1. Tenho uma grande crise de escrita: tem algo errado no meu texto, estou tão cansada, não consigo enxergar o que é. Eu me culpo: deveria ser a dona, a senhora da minha escrita, deveria dar conta de antes terminar o livro e então buscar interlocução. Não dou. A torre se torna ruim, mostra seu lado sem luz e desesperançado no isolamento. Na segunda-feira, tive um ataque de pelanca (expressão maravilhosa ensinada pela minha amiga Nayara Noronha) e o Davi falou: olha, escrever é algo sim que se faz sozinho, mas acho que você está sozinha demais.
2. Estou escrevendo esse livro há anos e isso me dá medo. As ideias surgem para ele muito lentamente, por mais que eu me force e faça pesquisa à beça. Passo por outra crise: vou publicar um romance nesse semestre, chamado Duas línguas e considero esse livro a melhor coisa que já escrevi na vida. Na minha memória, o Duas línguas foi fácil de escrever, e escrever ele foi algo que fiz na pandemia para sobreviver psiquicamente (sem dúvida, escrita para mim é salvação — pode não ser para todo mundo, mas para mim é). Entretanto, uma memória verdadeira trai essa memória mentirosa: eu me lembro de ter pensado comigo que não ia dar conta de cuidar de cabelo comprido, viver uma pandemia e escrever um romance difícil, tudo ao mesmo tempo. Peguei a tesoura, o cabelo foi embora. Escrever Duas línguas foi difícil, chorei de cansaço tantas vezes, mas não me lembro, só lembro do prazer de escrever a história e do prazer terminá-la. Nesse novo-velho livro, o prazer aparece só quando estou muito concentrada.
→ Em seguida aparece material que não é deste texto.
(** ** The constructor *)

(** The limits.  A limit that was set is used; otherwise a fifth of the
    descriptors the process may open, 50 if that cannot be asked and the largest
    [int] if there is no bound.  With a default mmap limit the constructor's
    assertions hold and all resources are free, unless a fifth of the bound does
    not fit an [int]: it is truncated, and when that makes it negative the
    assertion of [Limiter] fails. *)
Theorem PosixEnv_new_correct limit rlim :
  limit < 2 ^ 31 → (∀ cur, rlim = Soft cur → 0 <= cur < 2 ^ 64) →
  let max := MaxOpenFiles limit rlim in
  max = (if 0 <=? limit then limit else
         match rlim with Failed => 50 | Infinity => 2 ^ 31 - 1 | Soft cur => i32 (cur / 5) end) ∧
  (0 <= limit ∨ (∀ cur, rlim = Soft cur → cur / 5 < 2 ^ 31) →
     (∀ cur, limit < 0 → rlim = Soft cur → max = cur / 5) ∧
     ∃ env, PosixEnv_new kDefaultMmapLimit limit rlim = Some env ∧ locks_ env = ∅ ∧
       limiter_ok (mmap_limiter_ env) ∧ acquires_allowed_ (mmap_limiter_ env) = 1000 ∧
       limiter_ok (fd_limiter_ env) ∧ acquires_allowed_ (fd_limiter_ env) = max) ∧
  (∀ cur, limit < 0 → rlim = Soft cur → 2 ^ 31 <= cur / 5 < 2 ^ 32 →
     PosixEnv_new kDefaultMmapLimit limit rlim = None).
Proof.
  intros Hlim Hr max.
  assert (Hnew : ∀ m, Limiter_new m = if 0 <=? m then Some {| max_acquires_ := m; acquires_allowed_ := m |} else None)
    by done.
  split; [done|]. split.
  - intros Hfit. assert (Hrange : 0 <= max < 2 ^ 31 ∧ ∀ cur, limit < 0 → rlim = Soft cur → max = cur / 5).
    { unfold max, MaxOpenFiles. destruct (Z.leb_spec 0 limit); [split; lia|].
      destruct rlim as [| |cur]; [split; [lia|done]|split; [lia|done]|].
      destruct Hfit as [?|Hfit]; [lia|]. specialize (Hfit cur eq_refl). specialize (Hr cur eq_refl).
      assert (0 <= cur / 5) by (apply Z.div_pos; lia).
      rewrite i32_small by lia. split; [lia|]. by intros ? _ [= ->]. }
    destruct Hrange as [Hrange Hcur]. split; [done|].
    unfold PosixEnv_new. rewrite !Hnew. fold max. change (0 <=? kDefaultMmapLimit) with true.
    rewrite (proj2 (Z.leb_le _ _)) by lia. cbn [mbind option_bind]. eexists.
    split_and!; [done..| | | | ]; unfold limiter_ok, kDefaultMmapLimit; cbn; lia.
  - intros cur Hneg -> Hbig. unfold PosixEnv_new. rewrite !Hnew.
    change (0 <=? kDefaultMmapLimit) with true. cbn [mbind option_bind].
    assert (E : MaxOpenFiles limit (Soft cur) = cur / 5 - 2 ^ 32).
    { unfold MaxOpenFiles, i32. rewrite (proj2 (Z.leb_gt _ _)) by lia.
      set (q := cur / 5) in *. rewrite <- (Z.mod_add _ (-1)) by lia. rewrite Z.mod_small; lia. }
    rewrite E, (proj2 (Z.leb_gt _ _)) by lia. done.
Qed.
(** The four steps of the call and seven of the background thread. *)
Fixpoint run (s : State nat) (who : list (option nat)) : option (State nat) :=
  match who with
  | [] => Some s
  | Some i :: who => s ← Schedule_step s i; run s who
  | None :: who => o ← BackgroundThreadMain_step s; s ← o; run s who
  end.

Lemma run_works who : ∀ s s', run s who = Some s' → rtc (λ a b, work a (Some b)) s s'.
Proof.
  induction who as [|[i|] who IH]; intros s s' Hr; [by injection Hr as ->| |];
    apply bind_Some in Hr as (s1 & E & Hr).
  - eapply rtc_l; [by eapply work_caller|by apply IH].
  - apply bind_Some in Hr as (s2 & -> & Hr). eapply rtc_l; [by apply work_background|by apply IH].
Qed.

Definition whole_call : list (option nat) := replicate 4 (Some 1) ++ replicate 7 None.
Definition one_done : State nat := default one_call (run one_call whole_call).

Lemma one_done_works : rtc (λ a b, work a (Some b)) one_call one_done.
Proof. apply (run_works whole_call). vm_compute. reflexivity. Qed.

Lemma one_done_idle o : ¬ work one_done o.
Proof.
  inversion_clear 1 as [i s' Hs|? Hs].
  - destruct i as [|[|i]]; vm_compute in Hs; discriminate.
  - vm_compute in Hs. discriminate.
Qed.

Lemma Background_live_witness : executed one_done = emplaced one_done ∧ 7 ∈ executed one_done.
Proof.
  destruct (Background_live 2 one_call one_call_reachable) as [_ H].
  destruct (H one_done one_done_works one_done_idle) as (_ & Hall & _ & Hc).
  split; [exact Hall|]. apply (Hc 1 (Starting 7) 7); [reflexivity|]. cbn. set_solver.
Defined.

Example background_run :
  (executed one_done, background_work_queue_ one_done, background one_done) = ([7], [], Waiting).
Proof. vm_compute. reflexivity. Qed.
Lemma tree_ids_of_pairs convertToSlug items :
  List.map tree_id (tree_nodes (toTree convertToSlug items))
  = (fun nt : string * NodeType => convertToSlug (nt.1 ++ "-" ++ type_str nt.2))
    <$> ((fun it => (name it, type it)) <$> devices items).
Proof.
  rewrite tree_nodes_map, List.map_map.
  change (List.map (fun it => tree_id (toTreeNode convertToSlug it)) (devices items)
          = List.map
              (fun nt : string * NodeType =>
                 convertToSlug (nt.1 ++ "-" ++ type_str nt.2))
              (List.map (fun it => (name it, type it)) (devices items))).
  rewrite List.map_map. apply List.map_ext. by intros [n t m u c [l|]].
Qed.

(** X8.  Whatever the slug function, two devices that share name and type
    get the same id, so a tree whose nodes have pairwise different ids has
    no two devices with the same name and type.  Conversely, if the slug
    function gives different slugs to the [name-type] strings of any two
    devices of the tree whose strings differ, and no two devices share
    both name and type, then no two nodes of the built tree share an id:
    the [name-type] string determines name and type, since no type has a
    hyphen. *)
Theorem toTree_ids_unique (convertToSlug : string → string)
    (items : list NetworkItem) :
  (NoDup (List.map tree_id (tree_nodes (toTree convertToSlug items))) →
   NoDup (List.map (fun it => (name it, type it)) (devices items)))
  ∧ ((∀ a b, a ∈ devices items → b ∈ devices items →
        convertToSlug (name a ++ "-" ++ type_str (type a))
        = convertToSlug (name b ++ "-" ++ type_str (type b)) →
        name a ++ "-" ++ type_str (type a) = name b ++ "-" ++ type_str (type b)) →
     NoDup (List.map (fun it => (name it, type it)) (devices items)) →
     NoDup (List.map tree_id (tree_nodes (toTree convertToSlug items)))).
Proof.
  rewrite tree_ids_of_pairs. split.
  - apply NoDup_fmap_1.
  - intros Hslug Hnd. apply NoDup_fmap_2_strong; [|done].
    intros x y Hx Hy Hxy.
    apply list_elem_of_fmap in Hx as (a & -> & Ha).
    apply list_elem_of_fmap in Hy as (b & -> & Hb).
    cbn [fst snd] in Hxy. apply (Hslug a b Ha Hb) in Hxy.
    by apply slug_input_inj in Hxy as [-> ->].
Qed.

(** With [hyphenate], which maps ["a b"] and ["a-b"] to the same slug, the
    three devices of [spaced_network] still get three different ids. *)
Lemma toTree_ids_unique_witness :
  hyphenate "a b" = hyphenate "a-b"
  ∧ NoDup (List.map (fun it => (name it, type it)) (devices spaced_network))
  ∧ List.map tree_id (tree_nodes (toTree hyphenate spaced_network))
    = ["core-switch-switch"; "north-pasture-camera"; "barn-camera"]
  ∧ NoDup (List.map tree_id (tree_nodes (toTree hyphenate spaced_network))).
Proof.
  split; [reflexivity|].
  assert (NoDup (List.map (fun it => (name it, type it))
                   (devices spaced_network))) as Hnd by compute_done.
  split; [exact Hnd|]. split; [reflexivity|].
  apply (proj2 (toTree_ids_unique hyphenate spaced_network)); [|exact Hnd].
  intros a b Ha Hb. cbn in Ha, Hb. elem_cases; cbn; intros H;
    first [reflexivity | discriminate H].
Defined.
Lemma get_spawn_settings_shrinks : shrinks get_spawn_settings.
Proof. unfold get_spawn_settings. auto 20 with shrinks. Qed.
#[export] Hint Resolve get_color_input_shrinks get_models_input_shrinks
  get_weapons_input_shrinks get_spawn_settings_shrinks : shrinks.

Lemma create_job_shrinks : shrinks create_job.
Proof.
  unfold create_job.
  repeat (apply bind_shrinks; [auto with shrinks|intros ?]).
  auto with shrinks.
Qed.

Lemma for_each_shrinks {A} (l : list A) (body : A -> M unit) :
  (forall a, shrinks (body a)) -> shrinks (for_each l body).
Proof. intros Hb. induction l; cbn [for_each]; auto with shrinks. Qed.

Lemma get_jobs_total : total get_jobs.
Proof. done. Qed.

Lemma now_total : total now.
Proof. done. Qed.

Lemma open_w_total name : total (open_w name).
Proof. done. Qed.

Lemma write_total name data : total (write name data).
Proof. done. Qed.

Lemma close_total name : total (close name).
Proof. done. Qed.
#[export] Hint Resolve get_jobs_total now_total open_w_total write_total
  close_total : total.

Lemma for_each_total {A} (l : list A) (body : A -> M unit) :
  (forall a, total (body a)) -> total (for_each l body).
Proof. intros Hb. induction l; cbn [for_each]; auto with total. Qed.

Lemma save_jobs_shrinks : shrinks save_jobs.
Proof.
  unfold save_jobs.
  repeat first [apply for_each_shrinks; intros ?
               | apply bind_shrinks; [|intros ?]
               | apply if_shrinks
               | solve [auto with shrinks]].
Qed.

Lemma save_jobs_total : total save_jobs.
Proof.
  unfold save_jobs.
  repeat first [apply for_each_total; intros ?
               | apply bind_total; [|intros ?]
               | apply if_total
               | solve [auto with total]].
Qed.

Lemma print_jobs_shrinks l : forall i, shrinks (print_jobs i l).
Proof. induction l; intros i; cbn [print_jobs]; auto with shrinks. Qed.

Lemma print_jobs_total l : forall i, total (print_jobs i l).
Proof. induction l; intros i; cbn [print_jobs]; auto with total. Qed.

#[export] Hint Resolve create_job_shrinks save_jobs_shrinks print_jobs_shrinks : shrinks.
#[export] Hint Resolve create_job_total save_jobs_total print_jobs_total : total.

Lemma show_menu_round_shrinks u : shrinks (show_menu_round u).
Proof. unfold show_menu_round, print_generated. auto 30 with shrinks. Qed.

Lemma show_menu_round_reads u : reads (show_menu_round u).
Proof.
  unfold show_menu_round.
  do 8 (apply bind_reads_r; [auto with shrinks|intros _]).
  apply bind_reads_l; [apply get_user_input_reads|].
  intros choice. unfold print_generated. auto 30 with shrinks.
Qed.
O trabalho parece ser ainda maior.
3. Tem uma regrinha muito importante no meu ateliê de escrita: não comparar qualitativamente. Não pode: falar que o texto de fulano é melhor que o meu, ou que ele escreve melhor. Entretanto, eu estava fazendo isso comigo mesma: comparando qualitativamente uma escrita de antes com uma escrita de agora. Não serve para nada. Podemos comparar processos: estou achando esse livro difícil. Mas qual não foi? E qual a dificuldade?
4. A solidão da torre é uma cilada. Eu escolhi essa solidão, e tenho que ceder que ela foi ótima, eu precisava passar por isso. Me concentrar, me conectar com a história, fazer o trabalho braçal. Até que veio o surto, e acho que o surto é supernormal para quem escreve. Estava faltando alguma coisa naquela história. Eu não estava mais sentindo prazer. Mas como sair? Além disso, eu estava sentindo que não tinha um conflito no início daquele texto, e que eu precisava puxar esse conflito para cá. Mas como? Quem colocou esse problema em palavras e me auxiliou a chegar numa solução foi a Malu Grossi Maia, amiga-autora-aluna com quem troco muito, que leu as primeiras quarenta páginas e disse: tem conflito faltando, uma voz faltando, quero ouvir a voz de outra personagem. E de dois narradores, o livro passou a ter três vozes. Sugeriu, também, mais camadas para um dos narradores. É o início de uma resposta.
5. Antes, eu tinha mostrado o original para o Davi, meu companheiro, e uma das dádivas de se morar com artista é justamente contar com essa resolução rápida e gratuita de problemas. A conversa com ele me fortaleceu no sentido que o livro tinha menos problemas do que eu pensava ter. Indicou flutuações de linguagem, ciladas musicais e me deu caminhos. Nesse momento da minha vida, estou com uma política: não leio originais se eu não for paga para isso e não deixo que leiam meus originais sem receber. Daí, contratei a Ísis Biazioli, uma amiga pianista muito incrível que simplesmente destrinchou o livro comigo e me deu uma AULA de música que valeu por anos de pesquisa musical. Se vocês elogiam minha pesquisa na publicação dos livros, vejam, eu conto com os melhores, os mais geniais, é uma dádiva. Estou feliz de novo. Estou pronta para recomeçar.
6. Terminei esse percurso de leituras-amigas na sexta, absolutamente faminta e cansada. Almocei, deitei na cama e dormi mais de duas horas seguidas, apesar de ter dormido direitinho na noite anterior. A exaustão da escrita é terrível, é real. Igor, essa semana, me mandou uma mensagem dizendo que tinha acabado de escrever um livro: “Hoje o dia foi difícil… não consegui me concentrar em nada e nem fazer nada depois que terminei o manuscrito do livro. Uma loucura… Passei até um pouquinho de mal de tarde e tive que deitar”. No momento, estou tomada por um cansaço emocional, que meu amigo Igor partilha. Bom poder descansar junto, também.
7. Na manhã seguinte, acordei com feridas de herpes no lábio inferior.